Unfortunately, I learned we had made a bad mistake. The eleven-footers were just too dangerous to use with a horse trailer in tow. We made the decision to sell both and get something different.

After a lot of hard work, we managed to sell one. The other had developed a really bad leak in the ceiling and just wasn't repairable at any salable price.

That's when we spotted an old 20' 1980 Frito Lay stepvan, commonly called a "bread truck", on EBay for a good low bid. We discussed it and thought we could tear up the bad camper to build a small RV with this van.

The ad said, "You can drive this truck anywhere!" We swallowed the bait like a couple of brainless fish and bought it. I bought a Greyhound Bus ticket to California to pick it up and contacted a longtime penpal for a visit as well. This was all in far northern California where I probably would have driven on my own through mountains to get there or to come home.

The old Chevy van started overheating about 2/3 of the way to my friend's home. So I was shutting it down every few minutes, letting it cool down and restarting again to get there. A call to the jerk I had just bought it from didn't get me very far at all.

Lucky for me, my penpal's husband is one of these amazing men that can perform engineering feets of magic with a glue gun or a screw driver. He traced the problem down to a leaking radiator and used "glue" to repair it. He said it would either not hold at all or hold forever. He also put a fan switch on it to keep the fan blowing either on auto or manually or off altogether. I'll forever be indebted to them both for their help as well as their hospitality.

They also advised me not to go back to Texas the route I'd planned. That would have been through mountains and some pretty desolate areas. They directed me to drive the length of California to Bakersfield and then head south-east to Texas.

BLESS THEM! The truck began overheating very badly in Bakersfield again, this time it seemed to be a different kind of problem. It was late at night. I was in a strange place. It's the only time my auto roadside service couldn't help me immediately. Instead they located a Chevy dealer and said I best "limp" over there in the morning.

OK, the van was enclosed. You couldn't seen in. I had a light blanket with me. No coat. It wasn't that cold, right? I tried to sleep on the bare metal of the van. And wondered why in sunny California I couldn't get warm. After shivering on the bare metal with only a pillow and light blanket, I learned the nighttime temperature had dropped into the 20's. I can pick the greatest weather to rough it, huh?

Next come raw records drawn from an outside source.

(** ** Where the loops end *)

Lemma ptr_add_add p (x y : Z) : ptr_add (ptr_add p x) y = ptr_add p (x + y).
Proof. destruct p as [|b o]; simpl; [reflexivity | f_equal; lia]. Qed.

Lemma ptr_add_0 p : ptr_add p 0 = p.
Proof. destruct p as [|b o]; simpl; [reflexivity | f_equal; lia]. Qed.

Lemma construct_values_result : forall (l : list T) p q s s',
  @construct_values T Alloc l p s = Ok q s' ->
  q = ptr_add p (Z.of_nat (length l)).
Proof.
  induction l as [|v l IH]; intros p q s s' H; simpl in H.
  - apply ret_Ok_inv in H as [-> _]. symmetry. apply ptr_add_0.
  - apply bind_Ok_inv in H as (x & s1 & _ & H).
    apply IH in H. rewrite H, ptr_add_add. f_equal. simpl length. lia.
Qed.

Lemma copy_n_loop_result : forall (n : nat) p (d : pointer) q s s',
  @uninitialized_copy_n_loop T Alloc n p d s = Ok q s' ->
  q = ptr_add d (Z.of_nat n).
Proof.
  induction n as [|n IH]; intros p d q s s' H; simpl in H.
  - apply ret_Ok_inv in H as [-> _]. symmetry. apply ptr_add_0.
  - apply bind_Ok_inv in H as (x & s1 & _ & H).
    apply bind_Ok_inv in H as (y & s2 & _ & H).
    apply IH in H. rewrite H, ptr_add_add. f_equal. lia.
Qed.

Lemma copy_loop_result : forall (n : nat) p (d : pointer) q s s',
  @copy_loop T Alloc n p d s = Ok q s' ->
  q = ptr_add d (Z.of_nat n).
Proof.
  induction n as [|n IH]; intros p d q s s' H; simpl in H.
  - apply ret_Ok_inv in H as [-> _]. symmetry. apply ptr_add_0.
  - apply bind_Ok_inv in H as (x & s1 & _ & H).
    apply bind_Ok_inv in H as (y & s2 & _ & H).
    apply IH in H. rewrite H, ptr_add_add. f_equal. lia.
Qed.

Next morning, I managed to "limp" the truck to the Chevy dealer who diagnosed a bad water pump and he didn't know if he could find one for a bread van that old. I was having a nervous breakdown in the waiting room as they made the effort. Praise God, they found one! Many hours and about $500 later, I was on my way with no more overheating problems.

The other interesting thing I learned was the old van had a speed regulator on it, probably to keep their Frito drivers from speeding in the city. I couldn't get it faster than 54 mph most of the time, all the way back to Texas.

The old diesel bare-metal van, no a.c., was one noisy, hot ride all the way back to Texas but I made it!

For almost two years, we stripped the old camper and built the RV conversion. I did what I could, the carpeting, gluing in the insulation, the siding, the ceiling, but most admittedly was on poor Hubby to do on his 30-hour breaks. But we were very proud of our creation and it was pretty darn economical with a 4-cylinder diesel cummins engine. We had a few fun horse camping trips out of it before it sat and began gathering dust.

It was our recreational vehicle only. We lived in my city home of some 29 years. We had little reason to visit the farm as the horses were in a nearby stable, and if we so desired a weekend in the country, we still had Hubby's old house trailer at the farm, right?